Ultimately Obama lacked the courage of his convictions. The Republican position was simple -- if coercive interrogations of terror suspects saved lives, then it was worth it. By calling it torture, Obama implied Bush-era interrogation policy had been criminal -- yet not a crime serious enough for anyone to be punished for it. The lack of accountability meant that Republicans' insistence that opposing or supporting torturous interrogations amounted to a mere "policy difference" was essentially proven true.

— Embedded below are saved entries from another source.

(** X7: clearing takes two presses and does not reset the ids.  A press on
    a session that is not armed deletes nothing; the next press deletes every
    row; and the first row logged after that gets the id after the last one
    ever used, which on a well-numbered table is larger than the id of every
    deleted row. *)
Theorem clearing_takes_two_presses_and_keeps_the_counter :
  forall (st : state),
    armed st = false ->
    db (clear_logs_click st) = db st
    /\ db (clear_logs_click (clear_logs_click st)) = []
    /\ armed (clear_logs_click (clear_logs_click st)) = false
    /\ forall (w : world) (a : log_args) (r : row),
         db (snd (log_operation w a (clear_logs_click (clear_logs_click st))))
         = [r] ->
         id r = sqlite_sequence st + 1
         /\ (well_numbered st -> Forall (fun old : row => id old < id r) (db st)).
Proof.
  intros st Harmed.
  assert (H1 : clear_logs_click st
               = set_session st "confirm_clear_logs" (PBool true)).
  { unfold clear_logs_click. unfold armed in Harmed. rewrite Harmed.
    reflexivity. }
  assert (H2 : clear_logs_click (clear_logs_click st)
               = mk_state [] (sqlite_sequence st)
                   (dict_set (session (clear_logs_click st))
                      "confirm_clear_logs" (PBool false))
                   (stdout st)).
  { rewrite H1. unfold clear_logs_click, set_session; simpl.
    rewrite assoc_dict_set_same. reflexivity. }
  split; [rewrite H1; reflexivity |].
  split; [rewrite H2; reflexivity |].
  split; [rewrite H2; unfold armed; simpl; rewrite assoc_dict_set_same;
          reflexivity |].
  intros w a r Hr.
  destruct (log_operation_cases w a (clear_logs_click (clear_logs_click st)))
    as [[Hdb _] | [r' [Hr' [_ [Hid _]]]]].
  - rewrite Hdb, H2 in Hr. discriminate.
  - rewrite Hr' in Hr. rewrite H2 in Hr. simpl in Hr. injection Hr as ->.
    rewrite H2 in Hid. simpl in Hid.
    split; [exact Hid |].
    intros [_ Hbound]. eapply Forall_impl; [| exact Hbound].
    intros x Hx. simpl in Hx. lia.
Qed.

Lemma clearing_takes_two_presses_and_keeps_the_counter_witness :
  db (clear_logs_click two_inserts) = db two_inserts
  /\ db (clear_logs_click (clear_logs_click two_inserts)) = []
  /\ List.map id
       (db (snd (log_operation sample_world
                   (created "Autumn" "customers/1/campaigns/9")
                   (clear_logs_click (clear_logs_click two_inserts)))))
     = [3].
Proof.
  destruct (clearing_takes_two_presses_and_keeps_the_counter two_inserts
              eq_refl) as [H1 [H2 _]].
  split; [exact H1 |]. split; [exact H2 |].
  vm_compute. reflexivity.
Defined.

(** ** Queries: what [get_audit_logs] returns *)

Lemma column_equals_given (x : option string) (c v : string) :
  column_equals x c = true -> given x = Some v -> c = v.
Proof.
  unfold column_equals. intros H E. rewrite E in H.
  apply String.eqb_eq. exact H.
Qed.

Lemma sql_limit_length {A : Type} (n : Z) (l : list A) :
  0 <= n -> Z.of_nat (List.length (sql_limit n l)) <= n.
Proof.
  intros Hn. unfold sql_limit.
  destruct (n <? 0) eqn:E; [apply Z.ltb_lt in E; lia |].
  pose proof (List.firstn_le_length (Z.to_nat n) l). lia.
Qed.

Lemma sql_limit_incl {A : Type} (n : Z) (l : list A) (x : A) :
  In x (sql_limit n l) -> In x l.
Proof.
  unfold sql_limit. destruct (n <? 0); [auto |].
  intros H. rewrite <- (List.firstn_skipn (Z.to_nat n) l).
  apply List.in_or_app. auto.
Qed.

(** X8: a query returns only what was asked for.  With a limit that is not
    negative it returns at most that many entries, and every entry it returns
    is a stored row, parsed, that has the user, the customer, the operation
    type and the resource type asked for.  Its timestamp is not before a
    start bound, as texts, unless the bound reads as a number, which
    excludes nothing; and it is not after an end bound, as texts, the bound
    then being one that does not read as a number: with an end bound that
    reads as a number nothing is returned. *)
Theorem get_audit_logs_returns_only_selected_rows :
  forall (st : state) (limit : Z) (f : filters) (entries : list log_entry),
    text_timestamps st ->
    get_audit_logs st limit f entries ->
    (0 <= limit -> Z.of_nat (List.length entries) <= limit)
    /\ forall e,
         In e entries ->
         (exists r, In r (db st) /\ e = parse_row r)
         /\ (forall u, given (f_user_id f) = Some u -> user_id e = u)
         /\ (forall c, given (f_customer_id f) = Some c -> customer_id e = c)
         /\ (forall o, given (f_operation_type f) = Some o ->
                       operation_type e = o)
         /\ (forall t, given (f_resource_type f) = Some t ->
                       resource_type e = t)
         /\ (forall d, given (f_start_date f) = Some d ->
                       numeric_text d = false ->
                       String.leb d (timestamp e) = true)
         /\ (forall d, given (f_end_date f) = Some d ->
                       numeric_text d = false
                       /\ String.leb (timestamp e) d = true).
Proof.
  intros st limit f entries _ Hq.
  destruct (get_audit_logs_inv _ _ _ _ Hq)
    as [_ [rows [[sorted [Hperm [_ ->]]] ->]]].
  split.
  - intros Hn. rewrite List.length_map. apply sql_limit_length. exact Hn.
  - intros e He. apply List.in_map_iff in He. destruct He as [r [<- Hr]].
    apply sql_limit_incl in Hr.
    apply (Permutation_in _ Hperm) in Hr.
    apply List.filter_In in Hr. destruct Hr as [Hin Hsel].
    unfold where_clause in Hsel.
    repeat (apply andb_true_iff in Hsel; destruct Hsel as [Hsel ?]).
    split; [exists r; auto |]. simpl.
    split; [intros u E; eapply column_equals_given; eassumption |].
    split; [intros u E; eapply column_equals_given; eassumption |].
    split; [intros u E; eapply column_equals_given; eassumption |].
    split; [intros u E; eapply column_equals_given; eassumption |].
    split.
    + intros d E Hd.
      match goal with
      | H : match given (f_start_date f) with
            | Some _ => _ | None => _ end = true |- _ =>
          rewrite E in H; unfold at_or_after in H; rewrite Hd in H; exact H
      end.
    + intros d E.
      match goal with
      | H : match given (f_end_date f) with
            | Some _ => _ | None => _ end = true |- _ =>
          rewrite E in H; unfold at_or_before in H;
          destruct (numeric_text d); [discriminate H | auto]
      end.
Qed.

Lemma two_inserts_text_timestamps : text_timestamps two_inserts.
Proof.
  unfold text_timestamps. vm_compute. repeat constructor.
Qed.

Lemma get_audit_logs_returns_only_selected_rows_witness :
  let f :=
    mk_filters None None (Some "CREATE"%string) None
      (Some "2024-05-01"%string) None in
  get_audit_logs_run two_inserts 1 f
  = Ok (run_get_audit_logs (sqlite_order f) two_inserts 1 f)
  /\ List.length (run_get_audit_logs (sqlite_order f) two_inserts 1 f) = 1%nat
  /\ forall e,
       In e (run_get_audit_logs (sqlite_order f) two_inserts 1 f) ->
       operation_type e = "CREATE"%string
       /\ String.leb "2024-05-01" (timestamp e) = true.
Proof.
  intros f.
  split; [reflexivity |].
  split; [vm_compute; reflexivity |].
  destruct (get_audit_logs_returns_only_selected_rows two_inserts 1 f
              (run_get_audit_logs (sqlite_order f) two_inserts 1 f)
              two_inserts_text_timestamps
              (run_get_audit_logs_allowed (sqlite_order f)
                 (sqlite_order_respects f) two_inserts 1 f eq_refl))
    as [_ Hall].
  intros e He.
  destruct (Hall e He) as [_ [_ [_ [Hop [_ [Hstart _]]]]]].
  split; [apply Hop; reflexivity | apply Hstart; reflexivity].
Defined.

Lemma ascii_compare_refl (c : ascii) : Ascii.compare c c = Eq.
Proof.
  unfold Ascii.compare. apply N.compare_refl.
Qed.

(** A text that properly extends [d] sorts after [d], and [d] not after
    it. *)
Lemma extension_sorts_after (d rest : string) :
  rest <> ""%string ->
  String.leb (d ++ rest) d = false /\ String.leb d (d ++ rest) = true.
Proof.
  intros Hrest. unfold String.leb.
  induction d as [| c d' IH]; simpl.
  - destruct rest; [contradiction | auto].
  - rewrite ascii_compare_refl. exact IH.
Qed.

(** X9: a bare date as a bound.  A bound that is a bare date (as the
    dashboard passes it; it does not read as a number) is a proper prefix of
    every timestamp of that day and is compared with it as text, so an
    [end_date] leaves out every entry of its own day, while a [start_date]
    includes the entries of its day. *)
Theorem bare_date_end_bound_leaves_out_its_own_day :
  forall (st : state) (limit : Z) (f : filters) (entries : list log_entry)
         (d rest : string),
    text_timestamps st ->
    get_audit_logs st limit f entries ->
    numeric_text d = false ->
    rest <> ""%string ->
    (given (f_end_date f) = Some d ->
     forall e, In e entries -> timestamp e <> (d ++ rest)%string)
    /\ (forall r,
          f = mk_filters None None None None (Some d) None ->
          d <> ""%string ->
          In r (db st) -> timestamp r = (d ++ rest)%string ->
          limit < 0 \/ Z.of_nat (List.length (db st)) <= limit ->
          In (parse_row r) entries).
Proof.
  intros st limit f entries d rest _ Hq Hd Hrest.
  destruct (extension_sorts_after d rest Hrest) as [Hafter Hbefore].
  split.
  - intros Hend e He.
    destruct (get_audit_logs_inv _ _ _ _ Hq)
      as [_ [rows [[sorted [Hperm [_ ->]]] ->]]].
    apply List.in_map_iff in He. destruct He as [r [<- Hr]].
    apply sql_limit_incl in Hr. apply (Permutation_in _ Hperm) in Hr.
    apply List.filter_In in Hr. destruct Hr as [_ Hsel].
    unfold where_clause in Hsel. apply andb_true_iff in Hsel.
    destruct Hsel as [_ Hsel]. rewrite Hend in Hsel.
    unfold at_or_before in Hsel. rewrite Hd in Hsel.
    simpl. intros Hts. rewrite Hts, Hafter in Hsel. discriminate.
  - intros r -> Hne Hin Hts Hlimit.
    eapply get_audit_logs_returns_row; try eassumption.
    unfold where_clause, column_equals, at_or_after; simpl.
    destruct (String.eqb_spec d ""); [contradiction |].
    rewrite Hd, Hts, Hbefore. reflexivity.
Qed.
(** * Pollen forecast scraper: extraction pipeline and cache

    A shallow embedding of the three variants of the program
    ([main.go] and the two variants with a read/write locked cache and a
    periodic refresh job), followed by the properties of the extraction
    and of the cache that the specification states.

    Layout:
    - [strconv]: Go's integer parsing, as used through [strconv.Atoi];
    - [goquery]: the parsed document tree and the selections the program
      takes on it;
    - [main_go], [part_000], [part_001]: one module per source variant;
    - [Spec], [History], [Policy]: the vocabulary of the specification;
    - [gin], [handlers], [Eager], [History000], [Published]: the HTTP
      handlers, the goroutines started by reads, and what histories
      publish;
    - the proofs. *)

From Stdlib Require Import ZArith List String Ascii Bool Lia.
Import ListNotations.
Set Warnings "-register-all".
Local Open Scope string_scope.
Local Open Scope list_scope.
Local Open Scope Z_scope.

(* ------------------------------------------------------------------ *)
(** ** Go's [strconv]: base-10 integer parsing *)

Module strconv.

(** The two failure kinds of a [*NumError]. *)
Inductive errKind := ErrSyntax | ErrRange.

(** [&NumError{Func, Num, Err}]: [Num] is the input as it was given. *)
Record NumError := mkNumError { Num : string; Err : errKind }.

(** [int] is 64 bits wide on the platforms the service is built for. *)
Definition IntSize : Z := 64.
Definition maxUint64 : Z := 2 ^ 64 - 1.

Definition byte_of (c : ascii) : Z := Z.of_N (N_of_ascii c).

(** The digit loop of [ParseUint(s, 10, 64)].  [n] is the [uint64]
    accumulator; [n*10] cannot wrap once [n < cutoff], the addition of
    the digit can, and is written out with its wrap-around. *)
Fixpoint ParseUint_loop (n : Z) (s : string) : Z * option errKind :=
  match s with
  | EmptyString => (n, None)
  | String c rest =>
      let b := byte_of c in
      if (48 <=? b) && (b <=? 57) then
        let d := b - 48 in
        let cutoff := maxUint64 / 10 + 1 in
        let maxVal := 2 ^ IntSize - 1 in
        if cutoff <=? n then (maxVal, Some ErrRange)
        else
          let n10 := n * 10 in
          let n1 := (n10 + d) mod 2 ^ 64 in
          if (n1 <? n10) || (maxVal <? n1) then (maxVal, Some ErrRange)
          else ParseUint_loop n1 rest
      else (0, Some ErrSyntax)
  end.
(** The [while (true)] loop, on fuel, with the requests sent so far. *)
Fixpoint fetch_loop (fuel : nat) (offset : Z) (s : session) (sent : list request)
    : outcome (session * list request) :=
  match fuel with
  | O => OutOfFuel
  | S fuel =>
      let sent := sent ++ [page_request offset] in
      match fetch_page offset s with
      | inl f => Crashed f
      | inr (Stop s) => Done (s, sent)
      | inr (Continue s offset) => fetch_loop fuel offset s sent
      end
  end.

(** Lines 42-73: [lots.clear()], then the loop from offset 0. *)
Definition fetchLots (fuel : nat) (s : session) : outcome (session * list request) :=
  fetch_loop fuel 0 (mkSession [] (knownStartTimes s)) [].

End Cycle.

(** A request the program may send: a page of this region, item and key,
    at an offset of [int] range that is a multiple of [limit]. *)
Definition page_request_ok (region itemId apiKey : string) (r : request) : Prop :=
  exists o, r = page_request region itemId apiKey o /\
            0 <= o <= CInt.INT32_MAX /\ o mod limit = 0.

(** ** The invariant of a session and the reference deduplication *)

(** The start times of the shown lots are distinct and all known. *)
Definition session_wf (s : session) : Prop :=
  NoDup (map startTime (lots s)) /\ Forall (fun l => startTime l ∈ knownStartTimes s) (lots s).

Definition keys (ls : list LotData) : gset string := list_to_set (map startTime ls).

(** The lots of [ls] a cycle keeps, in arrival order, when [known] start times
    were seen before: the specification of the dedup (spec, section 4.1). *)
Fixpoint dedup (known : gset string) (ls : list LotData) : list LotData :=
  match ls with
  | [] => []
  | l :: rest =>
      if bool_decide (startTime l ∈ known) then dedup known rest
      else l :: dedup ({[startTime l]} ∪ known) rest
  end.
Lemma auto_refresh_float_drift_witness :
  exists u' v sent,
    drawUI 2 "ru" "y1q9" "KEY" (small_frame (2 ^ 48 + 15 * 2 ^ 20) false false) (auto_on 0)
      = Done (u', v, sent) /\
    lastFetchTime u' = 2 ^ 48 /\ auto_due u' (2 ^ 48 + 16 * 2 ^ 20) = true.
Proof.
  name_run (drawUI 2 "ru" "y1q9" "KEY" (small_frame (2 ^ 48 + 15 * 2 ^ 20) false false) (auto_on 0)) r E.
  destruct r as [[[u' v] sent]| |]; [| refute_by_compute E ..].
  exists u', v, sent. split; [exact E|].
  destruct (auto_refresh_float_drift 2 "ru" "y1q9" "KEY"
              (small_frame (2 ^ 48 + 15 * 2 ^ 20) false false) (auto_on 0) u' v sent
              eq_refl eq_refl eq_refl E) as [Hl Hall].
  split; [exact Hl | apply Hall; cbv [now small_frame]; lia].
Defined.

End Scheduler.
(* Verification of the stock, work-order and sequencing logic of the
   inventory management application (lib/database.ts, lib/orders-utils.ts,
   database-setup.sql).  Quantities are JavaScript numbers holding integers
   (INTEGER columns in the schema), modelled as Z. *)

From Stdlib Require Import ZArith List String Ascii Bool Lia.
From Stdlib Require Import Permutation.
Import ListNotations.
Open Scope Z_scope.

(* ------------------------------------------------------------------ *)
(** * Item status *)

Inductive Status := InStock | LowStock | OutOfStock.

Definition Status_eqb (a b : Status) : bool :=
  match a, b with
  | InStock, InStock | LowStock, LowStock | OutOfStock, OutOfStock => true
  | _, _ => false
  end.

(** The rule of the specification (section 4.1), used only to compare the
    call sites of the source against it. *)
Definition classify_spec (quantity reorderLevel : Z) : Status :=
  if quantity =? 0 then OutOfStock
  else if quantity <=? reorderLevel then LowStock
  else InStock.

(** addInventoryItem: [if (item.stock === 0) ... else if (item.stock <= 10)] *)
Definition addInventoryItem_status (stock : Z) : Status :=
  if stock =? 0 then OutOfStock
  else if stock <=? 10 then LowStock
  else InStock.

(** updateInventoryItem, branch [updates.stock !== undefined] *)
Definition updateInventoryItem_status (stock : Z) : Status :=
  if stock =? 0 then OutOfStock
  else if stock <=? 10 then LowStock
  else InStock.

(** database-setup.sql, trigger function update_inventory_status *)
Definition update_inventory_status_trigger (stock : Z) : Status :=
  if stock =? 0 then OutOfStock
  else if stock <=? 20 then LowStock
  else InStock.

(** addRawMaterial: [const reorder_level = 10], stored with the row. *)
Definition addRawMaterial_reorder_level : Z := 10.
Definition addRawMaterial_status (quantity : Z) : Status :=
  if quantity =? 0 then OutOfStock
  else if quantity <=? addRawMaterial_reorder_level then LowStock
  else InStock.

(** A nullable INTEGER column read back by the client.  In a JavaScript
    comparison [n <= null] the null converts to 0. *)
Definition js_num_of_null (v : option Z) : Z :=
  match v with Some n => n | None => 0 end.

(** updateRawMaterial: [newQuantity = updates.quantity ?? current.quantity],
    [newReorderLevel = updates.reorder_level ?? current.reorder_level].  An
    update field is [None] when undefined and [Some None] when null; [??]
    falls back to the current value in both cases. *)
Definition updateRawMaterial_status
    (upd_quantity : option Z) (upd_reorder_level : option (option Z))
    (cur_quantity : Z) (cur_reorder_level : option Z) : Status :=
  let newQuantity := match upd_quantity with Some q => q | None => cur_quantity end in
  let newReorderLevel :=
    match upd_reorder_level with Some (Some r) => Some r | _ => cur_reorder_level end in
  if newQuantity =? 0 then OutOfStock
  else if newQuantity <=? js_num_of_null newReorderLevel then LowStock
  else InStock.

(** database-setup.sql, trigger function update_raw_materials_status:
    [COALESCE(NEW.reorder_level, 10)] *)
Definition update_raw_materials_status_trigger (quantity : Z) (reorder_level : option Z) : Status :=
  if quantity =? 0 then OutOfStock
  else if quantity <=? match reorder_level with Some r => r | None => 10 end then LowStock
  else InStock.

(* ------------------------------------------------------------------ *)
(** * Reorder quantities *)

(** JavaScript [x || d] on a number that may be missing: 0 and undefined
    are falsy. *)
Definition js_or_default (v : option Z) (d : Z) : Z :=
  match v with Some n => if n =? 0 then d else n | None => d end.

(** The policy of the specification (section 4.2). *)
Definition ReorderQuantity_spec (currentQuantity reorderLevel : Z) : Z :=
  Z.max (2 * reorderLevel - currentQuantity) reorderLevel.

(** generatePurchaseOrdersForLowStock, per item:
    [reorderLevel = item.reorder_level || 20],
    [currentQuantity = item.quantity || 0],
    [Math.max(reorderLevel * 2 - currentQuantity, reorderLevel)] *)
Definition po_quantityNeeded (reorder_level : option Z) (quantity : option Z) : Z :=
  let reorderLevel := js_or_default reorder_level 20 in
  let currentQuantity := js_or_default quantity 0 in
  Z.max (reorderLevel * 2 - currentQuantity) reorderLevel.

(** generateLowStockReport (orders-utils.ts), raw materials:
    [Math.max((item.reorder_level || 10) * 2 - item.quantity, 0)] *)
Definition report_raw_reorder_needed (reorder_level : option Z) (quantity : Z) : Z :=
  Z.max (js_or_default reorder_level 10 * 2 - quantity) 0.

(** generateLowStockReport (orders-utils.ts), products:
    [Math.max(40 - item.stock, 0)] *)
Definition report_product_reorder_needed (stock : Z) : Z :=
  Z.max (40 - stock) 0.

(* ------------------------------------------------------------------ *)
(** * JavaScript number formatting *)

Definition digit_char (d : Z) : ascii := ascii_of_nat (48 + Z.to_nat d).

Fixpoint digits_aux (fuel : nat) (n : Z) (acc : string) : string :=
  match fuel with
  | O => acc
  | S f =>
      let acc' := String (digit_char (n mod 10)) acc in
      if n <? 10 then acc' else digits_aux f (n / 10) acc'
  end.

(** [n.toString()] for an integer [n]; the fuel (bit length) bounds the
    number of decimal digits. *)
Definition js_number_to_string (n : Z) : string :=
  let a := Z.abs n in
  let s := digits_aux (S (Z.to_nat (Z.log2 a))) a EmptyString in
  if n <? 0 then String "-" s else s.

Fixpoint zeros (k : nat) : string :=
  match k with O => EmptyString | S k' => String "0" (zeros k') end.

(** [s.padStart(4, "0")] *)
Definition padStart4 (s : string) : string :=
  if (4 <=? String.length s)%nat then s else zeros (4 - String.length s) ++ s.

(* ------------------------------------------------------------------ *)
(** * Store and in-memory order lists *)

Record RawMaterial := mkRawMaterial {
  rm_id : Z;
  rm_name : string;
  rm_quantity : Z;
  rm_reorder_level : option Z;
  rm_status : Status
}.

Record InventoryItem := mkInventoryItem {
  inv_id : Z;
  inv_name : string;
  inv_stock : Z;
  inv_status : Status
}.

Record ProductOrder := mkProductOrder {
  po_id : string;
  po_productId : Z;
  po_productName : string;
  po_quantity : Z;
  po_materials : list (Z * Z);   (* (materialId, quantity) *)
  po_status : string;
  po_createdAt : string;
  po_updatedAt : string;
  po_completedAt : option string
}.

(** The tables [raw_materials] and [inventory_items] of the hosted store,
    and the module-level state of orders-utils.ts. *)
Record World := mkWorld {
  raw_materials : list RawMaterial;
  inventory_items : list InventoryItem;
  productOrders : list ProductOrder;
  productOrderHistory : list ProductOrder;
  nextOrderId : Z
}.

Definition set_raw_materials (t : list RawMaterial) (w : World) : World :=
  mkWorld t (inventory_items w) (productOrders w) (productOrderHistory w) (nextOrderId w).
Definition set_inventory_items (t : list InventoryItem) (w : World) : World :=
  mkWorld (raw_materials w) t (productOrders w) (productOrderHistory w) (nextOrderId w).
Definition set_orders (a h : list ProductOrder) (w : World) : World :=
  mkWorld (raw_materials w) (inventory_items w) a h (nextOrderId w).
(** An activation uncovers nothing beyond what the cascade reaches from
    its target. *)
Lemma reveal_rec_sound (im : index_mode) (depth : nat) :
  ∀ (b b' : MineSweeper) (row col ret : Z),
    shaped b →
    reveal_rec im depth b row col = Ok (b', ret) →
    ∀ x, in_bounds b x → is_covered b x → ¬ is_covered b' x →
         cascade_reach b (row, col) x.
Proof.
  induction depth as [|depth IH]; intros b b' row col ret Hsh Hrun;
    apply reveal_rec_cases in Hrun as
      [(-> & -> & K)|(Hin & Hcov & depth' & Hd & Hcase)]; try done.
  injection Hd as <-.
  destruct (extends_uncovered_at b row col Hsh Hin Hcov) as [Hext _].
  assert (Hone : ∀ rc, in_bounds b rc →
            is_covered (uncovered_at b row col) rc ↔ is_covered b rc ∧ rc ≠ (row, col))
    by (intros; by apply is_covered_uncovered_at).
  assert (Hrest : ∀ x, in_bounds b x → is_covered b x →
                       ¬ is_covered (uncovered_at b row col) x → x = (row, col)).
  { intros x Hx Hcx Hux. rewrite Hone in Hux by done.
    destruct (decide (x = (row, col))); tauto. }
  destruct Hcase as [(Hm & -> & _)|[(_ & Hnz & -> & _)|(_ & Hz & _ & Hfe)]].
  - intros x Hx Hcx Hux. rewrite is_covered_set_game_state in Hux.
    rewrite (Hrest x Hx Hcx Hux). apply rtc_refl.
  - intros x Hx Hcx Hux. rewrite (Hrest x Hx Hcx Hux). apply rtc_refl.
  - set (b1 := uncovered_at b row col) in *.
    assert (G : extends b1 b' ∧
                (∀ x, in_bounds b x → is_covered b1 x → ¬ is_covered b' x →
                      ∃ n, n ∈ neighbours8 row col ∧ in_bounds b n ∧
                           cascade_reach b n x)).
    { revert Hfe.
      apply (for_each_ind
               (λ t, extends b1 t ∧
                  (∀ x, in_bounds b x → is_covered b1 x → ¬ is_covered t x →
                        ∃ n, n ∈ neighbours8 row col ∧ in_bounds b n ∧
                             cascade_reach b n x))).
      - split; [apply extends_refl, (ext_shaped _ _ Hext)|]. intros; tauto.
      - intros rc t t' (Ht & Hold) Hrc Hstep.
        apply cascade_step_inv in Hstep as [r Hstep].
        pose proof (ext_shaped _ _ Ht) as Hsht.
        pose proof (reveal_rec_extends _ _ _ _ _ _ _ Hsht Hstep) as Htt'.
        pose proof (extends_trans _ _ _ Hext Ht) as Hbt.
        split; [by eapply extends_trans|].
        intros x Hx Hcx Hux.
        destruct (decide (is_covered t x)) as [Hct|Hut]; [|by apply Hold].
        assert (Hr : cascade_reach t (rc.1, rc.2) x).
        { eapply IH; [done|done| |done|done].
          by apply (extends_in_bounds _ _ _ Hbt). }
        exists rc. split; [done|].
        destruct (reveal_rec_code _ _ _ _ _ _ _ Hsht Hstep)
          as [(_ & -> & _)|[(_ & Hi & _)|(_ & Hi & _)]]; [done| |];
          (split; [destruct rc; by apply (extends_in_bounds _ _ _ Hbt)|];
           destruct rc; by apply (extends_cascade_reach _ _ _ _ Hbt)). }
    destruct G as (Hb1b' & Hnew).
    intros x Hx Hcx Hux.
    destruct (decide (x = (row, col))) as [->|Hne]; [apply rtc_refl|].
    destruct (Hnew x) as (n & Hn & Hin' & Hreach); [done| |done|].
    { apply Hone; done. }
    eapply rtc_l; [|done]. done.
Qed.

CIA officials have suggested to reporters that their motivation for searching the Senate staff's computers was alarm that the committee might have acquired information that could compromise the identity of agency sources. But Senate Intelligence Committee chair Dianne Feinstein suggested that the real reason was fear that the Senate had acquired an internal report compiled for then-CIA Director Leon Panetta, that came to the same conclusion that the still-classifed Senate report did: That torture was both brutal and ineffective. The CIA's rebuttal to the Senate report, Feinstein said, was contradicted by that internal review.

The Senate Intelligence Committee's investigation is the closest thing the Bush interrogation program will get to a reckoning, at least for the foreseeable future. Yet after avoiding any criminal, civil, or even professional consequences, it wouldn't be a surprise if the the CIA also believed that they could also escape the ramifications of harshly worded criticism from the Senate.